The FB-series (initially available as naturally aspirated engines in 2.5- and 2.0-litre displacements) is the first new generation of boxer engine since the EJ-series. Subaru announced details of the FB engine on 23 September 2010. By increasing piston stroke and decreasing piston bore, Subaru aimed to reduce emissions and improve fuel economy, while increasing and broadening torque output over the previous generation engine.

The FB has an all-new block and head featuring dual overhead cams with intake and exhaust variable valve timing (AVCS - Active Valve Control System), and a timing chain that replaced the timing belt. Moving to chain-driven cams allows the valves to be placed at a more narrow angle to each other and shrinks the cylinder bore from 99.5 mm to 94. It results in less unburned fuel during cold start, thereby reducing emissions. Subaru also uses asymmetrical connecting rods like those in EZ36. The FB is only marginally heavier and has similar exterior dimensions compared to an EJ engine of equivalent displacement. In Jan 2011, Car and Driver was told direct injection would be added soon. Direct Injection was added to FB engines used in the 2017 Impreza, 2018 Crosstrek, 2019 Forester and the 2020 Legacy and Outback models.

Subaru claims a 28-percent reduction in friction losses, mainly due to lighter pistons and connecting rods. The FB has a 10% improvement in fuel economy with the power coming on sooner and the torque band being broader.
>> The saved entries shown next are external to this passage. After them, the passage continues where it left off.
(* ===== verification/ChainLink.v ===== *)
(** * Linking received blocks (ReceivedBlockTransactions, main.cpp)

    A block whose transactions arrive before those of its predecessor waits in
    [mapBlocksUnlinked]; when the predecessor is complete, it and the blocks waiting
    for it are linked, counted and offered as candidates.  The theorem: this always
    ends, the counts are the numbers of transactions up to each block, and afterwards
    a received block waits exactly as long as one of its predecessors is missing. *)
From stdpp Require Import base tactics list gmap numbers option.
From Stdlib Require Import ZArith Lia.
From S2P Require Import Prelude.
From S2P Require Import BaseUint.
From S2P Require Import Transaction.
From S2P Require Import Chain.
From S2P Require Import Block.
From S2P Require Import ChainSelect.
From S2P Require Import ActivateChain.

(** ** Indexes with the same links *)

(** The links, the height and the number of transactions of an entry. *)
Definition bare (b : CBlockIndex) : CBlockIndex :=
  BlockIndex (pprev b) (pskip b) (nHeight b) [] [] 0 0 0 0 0 0 0 0 0 None (nTx b) (DiskFields 0 0 0) stake_null.
Definition links_eq (m m' : block_index) : Prop := bare <$> m = bare <$> m'.
#[export] Instance links_eq_equiv : Equivalence links_eq.
Proof. unfold links_eq. split; repeat intro; congruence. Qed.

Lemma links_insert m p b b' : m !! p = Some b → bare b' = bare b → links_eq m (<[p := b']> m).
Proof.
  intros Hp Hb. unfold links_eq. rewrite fmap_insert. symmetry. apply insert_id. by rewrite lookup_fmap, Hp, Hb.
Qed.
Lemma links_lookup m m' p b : links_eq m m' → m !! p = Some b → ∃ b', m' !! p = Some b' ∧ bare b' = bare b.
Proof.
  intros Hs Hp. assert ((bare <$> m') !! p = Some (bare b)) as H by (by rewrite <- Hs, lookup_fmap, Hp).
  rewrite lookup_fmap in H. destruct (m' !! p) as [b'|]; [|discriminate H]. exists b'. split; [done|]. by apply (inj Some) in H.
Qed.
Lemma bare_eq b b' : bare b' = bare b → pprev b' = pprev b ∧ pskip b' = pskip b ∧ nHeight b' = nHeight b ∧ nTx b' = nTx b.
Proof. destruct b, b'. intros H. injection H. intros. by subst. Qed.
Lemma no_entry p b : (∅ : block_index) !! p = Some b → False.
Proof. by rewrite lookup_empty. Qed.
Ltac empty_index := repeat intro; exfalso; eapply no_entry; eassumption.
Lemma start_node_ok : node_ok params GetHash (λ _, true) start.
Proof.
  assert (sel_ok (t_sel (n_tree start))) as Hsel by (apply select_check_ok; by vm_compute).
  assert (tx_linked ∅) as Hl by (by empty_index).
  split.
  - split; [exact Hsel|by empty_index|by empty_index|exact Hl|intros t H; discriminate H].
  - split; [exact Hsel|exact Hl|by empty_index|intros q p Hin; apply elem_of_nil in Hin; destruct Hin].
  - by empty_index.
  - by empty_index.
  - by empty_index.
  - by empty_index.
  - by vm_compute.
  - exists [], []. split; [split; [done|intros i f Hi; destruct i; discriminate Hi|constructor|constructor]|]. by empty_index.
Qed.
Lemma genesis_ok : block_ok genesis_block.
Proof. split; [unfold header_ok; by_decision|]. split; [|reflexivity]. by_decision. Qed.
Lemma genesis_offered : offer_ok GetHash start genesis_block.
Proof.
  split.
  - exact genesis_ok.
  - intros H. vm_compute in H. discriminate H.
  - by vm_compute.
  - by vm_compute.
  - intros p. unfold path_txs. change (n_index start) with (∅ : block_index). rewrite lookup_empty. by vm_compute.
Qed.

Lemma second_index p b : n_index second !! p = Some b → p = 1 ∧ b = first.
Proof. change (n_index second) with ({[ 1 := first ]} : block_index). by intros [<- <-]%lookup_singleton_Some. Qed.
Lemma second_node_ok : node_ok params GetHash (λ _, true) second.
Proof.
  assert (sel_ok (t_sel (n_tree second))) as Hsel by (apply select_check_ok; by vm_compute).
  assert (growing (n_index second) ∧ tx_linked (n_index second)) as [Hg Hl] by (apply ActivateDemo.linked_check_ok; by vm_compute).
  split.
  - split; [exact Hsel| |exact Hg|exact Hl|intros t H; discriminate H]. intros p b [-> ->]%second_index H. discriminate H.
  - split; [exact Hsel|exact Hl| |intros q p Hin; apply elem_of_nil in Hin; destruct Hin].
    intros p b [-> ->]%second_index. cbn [first nTx nChainTx]. split; [lia|]. intros _. split; [lia|by vm_compute].
  - intros p b [-> ->]%second_index Hn H. discriminate H.
  - intros p b [-> ->]%second_index. by_decision.
  - intros p b [-> ->]%second_index. right. by vm_compute.
  - intros p b [-> ->]%second_index H. discriminate H.
  - by vm_compute.
  - exists [(DiskBlockPos 0 8, genesis_block)], []. split.
    + split; [done| | |constructor].
      * intros [|i] f; [intros [= <-]; by_decision|intros Hi; discriminate Hi].
      * constructor; [|constructor]. split; [exact genesis_ok|]. split; [by_decision|]. split; [by_decision|]. eexists _, _. split; [reflexivity|].
        split; [by_decision|]. split; [reflexivity|]. apply (on_disk_app _ 0 (replicate 8 0)); [done|]. intros i x Hi. exact Hi.
    + intros p b [-> ->]%second_index _. exists genesis_block. split; [by left|]. split; [reflexivity|]. intros _. by vm_compute.
Qed.
Lemma stake_offered : offer_ok GetHash second stake_block.
Proof.
  split.
  - split; [unfold header_ok; by_decision|]. split; [by_decision|]. assert (block_IsProofOfStake (vtx stake_block) = true) as -> by (vm_compute; reflexivity). by_decision.
  - intros H. vm_compute in H. discriminate H.
  - by vm_compute.
  - by vm_compute.
  - intros p. unfold path_txs. destruct (n_index second !! p) as [b|] eqn:E; [apply second_index in E as [-> ->]|]; by vm_compute.
Qed.
Lemma funds_found tx i : coinstake_input stake_block tx i →
  tx = coinstake ∧ i = TxIn (OutPoint 9 5) [] 0 [] ∧
  GetTransaction params GetHash (λ _, true) (prevout_hash (prevout i)) 0 true second = Ok (Some (funds, 0), second).
Proof. intros ([= <-] & _ & [= <-]). split; [done|]. split; [done|]. by vm_compute. Qed.
Lemma funds_ok : found_outputs_ok params GetHash (λ _, true) second stake_block.
Proof.
  intros tx i txPrev hb x' (-> & -> & E)%funds_found G. rewrite E in G. injection G as <- <- <-.
  intros [|n] o; [intros [= <-]; split; by_decision|intros H; discriminate H].
Qed.
End AcceptDemo.

(** ** Properties *)

(** C4: accepting a block on a node in order.  [AcceptBlock] returns -- no check, walk,
    kernel or file operation of it fails to -- except in one case, and exactly then: the
    block extends an unfailed one with the required bits, and its coinstake names an
    output that the transaction it spends does not have, which the code reads without a
    test.  When it returns the node is in order afterwards, with the same active chain
    and the same unspent outputs.  A refused block leaves no entry with data that had
    none, so nothing of it is half accepted.  An accepted block had an unfailed
    predecessor and the required bits (and, with proof of stake, a kernel that meets its
    target), its entry is in the index, and either it had its data already or it is valid
    in itself and in its place and can be read back from the block files as it was
    sent.  Asked of the block is that it can be serialized and its bits prove some work;
    of the transaction that is staked, that its outputs have scripts and amounts. *)
Theorem AcceptBlock_sound `{CoinsStore V} (Verify : list Z → Z → list Z → bool) (params : CChainParams) (nMaxMoneyOut : Z) (GetHash : CBlockHeader → Z)
    (up : upgrade_params) (ModifierUpgradeBlock literal_address now : Z) (MessageStart : list Z) (fopen_ok CheckDiskSpace : Z → bool) (SetPubKey : list Z → bool)
    (addr : Z → Z) (env : node_env) (x : node_state V) (b : CBlock) :
  limbs_ok 8 (ProofOfWorkLimit params) → 0 < TargetSpacing params < 2 ^ 20 → 0 ≤ nMaxMoneyOut < 2 ^ 62 → length MessageStart = 4%nat →
  node_ok params GetHash SetPubKey x → offer_ok GetHash x b → found_outputs_ok params GetHash fopen_ok x b →
  let accept := AcceptBlock Verify params nMaxMoneyOut GetHash up ModifierUpgradeBlock literal_address now MessageStart fopen_ok CheckDiskSpace addr env b None x in
  (reads_past params GetHash up fopen_ok x b ∧ accept = AssertFail) ∨
  (¬ reads_past params GetHash up fopen_ok x b ∧ ∃ r x', accept = Ok (r, x') ∧
    node_ok params GetHash SetPubKey x' ∧ same_chain x x' ∧
    match r with
    | Some _ => data_from x x'
    | None => ∃ x1 e, passed Verify params GetHash up fopen_ok SetPubKey x x1 b e ∧
        (have_data e = true ∧ x' = x1 ∨
         block_valid params nMaxMoneyOut GetHash (env_at env x1) true b ∧ ContextualCheckBlock up (env_at env x1) b (pprev e) = Ok tt ∧
         stored params GetHash fopen_ok x' b)
    end).
Proof. intros. by apply AcceptBlock_ok. Qed.

Lemma AcceptBlock_sound_witness :
  (∃ r x', AcceptDemo.offer AcceptDemo.start genesis_block = Ok (r, x') ∧ node_ok AcceptDemo.params AcceptDemo.GetHash (λ _, true) x' ∧ same_chain AcceptDemo.start x' ∧
    (r = None → ∃ x1 e, passed (λ _ _ _, true) AcceptDemo.params AcceptDemo.GetHash AcceptDemo.up (λ _, true) (λ _, true) AcceptDemo.start x1 genesis_block e)) ∧
  AcceptDemo.offer AcceptDemo.second AcceptDemo.stake_block = AssertFail.
Proof.
  split.
  - destruct (AcceptBlock_sound (λ _ _ _, true) AcceptDemo.params (33000000 * COIN) AcceptDemo.GetHash AcceptDemo.up 1 7 1744156800 [250; 206; 3; 10]
      (λ _, true) (λ _, true) (λ _, true) (λ p, p) empty_env AcceptDemo.start genesis_block) as [[(Hg & _) _]|(_ & r & x' & E & Hx' & Hc & Hr)];
      [by_decision|by_decision|by_decision|done|apply AcceptDemo.start_node_ok|apply AcceptDemo.genesis_offered|intros tx i t hb x' (Ht & _); discriminate Ht|by destruct Hg|].
    exists r, x'. split; [exact E|]. split; [exact Hx'|]. split; [exact Hc|]. intros ->. destruct Hr as (x1 & e & Hp & _). exists x1, e. exact Hp.
  - destruct (AcceptBlock_sound (λ _ _ _, true) AcceptDemo.params (33000000 * COIN) AcceptDemo.GetHash AcceptDemo.up 1 7 1744156800 [250; 206; 3; 10]
      (λ _, true) (λ _, true) (λ _, true) (λ p, p) empty_env AcceptDemo.second AcceptDemo.stake_block) as [[_ E]|[Hno _]];
      [by_decision|by_decision|by_decision|done|apply AcceptDemo.second_node_ok|apply AcceptDemo.stake_offered|apply AcceptDemo.funds_ok|exact E|].
    exfalso. apply Hno. split; [intros H; discriminate H|]. exists AcceptDemo.first. split; [reflexivity|]. split; [reflexivity|].
    split; [by vm_compute|]. split; [reflexivity|].
    assert (coinstake_input AcceptDemo.stake_block AcceptDemo.coinstake (TxIn (OutPoint 9 5) [] 0 [])) as Hi by done.
    destruct (AcceptDemo.funds_found _ _ Hi) as (_ & _ & G). exists AcceptDemo.coinstake, (TxIn (OutPoint 9 5) [] 0 []), AcceptDemo.funds, 0, AcceptDemo.second.
    split; [exact Hi|]. split; [exact G|reflexivity].
Defined.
- FB16E: 1600 cc DOHC, 2012+ EUDM Subaru Impreza XV 1.6i
- FB16F: 1600 cc DOHC, turbo, 2014–20 Subaru Levorg
- FB20B: 1995 cc DOHC, 2011+ JDM Subaru Forester, 2012-2016 Subaru Impreza, and 2012-2017 Subaru XV
- FB20D: 1995 cc DOHC, 2018+ Subaru Impreza, and 2018+ Subaru XV
- FB20X: 1995 cc DOHC, 2014–16 Subaru XV Hybrid
- FB20V: 1995 cc DOHC, 2019+ Subaru XV Hybrid
- FB25B: 2498 cc DOHC, 2011–18 North American Subaru Forester, 2013-2019 North American Subaru Legacy, and 2013-2019 North American Subaru Outback
- FB25D: 2498 cc DOHC, 2020+ North American Subaru Forester, 2020+ North American Subaru Legacy, 2020+ North American Subaru Outback, and 2021+ North American Subaru XV

===Subaru CB engine===

The CB engine was first introduced in 2020 with the second-generation Levorg. According to Subaru, CB stands for Concentration/Compact Boxer. The first engine in the series is designated CB18, a 1.8 litre dual overhead cam 16-valve engine featuring dual AVCS with gasoline direct injection and a turbocharger. Bore and stroke are 80.6 × 88.0 mm, respectively, and the compression ratio is 10.4:1. Rated output power is 130 kW at 5,200–5,600 RPM and torque is 300 Nm at 1,600–3,600 RPM.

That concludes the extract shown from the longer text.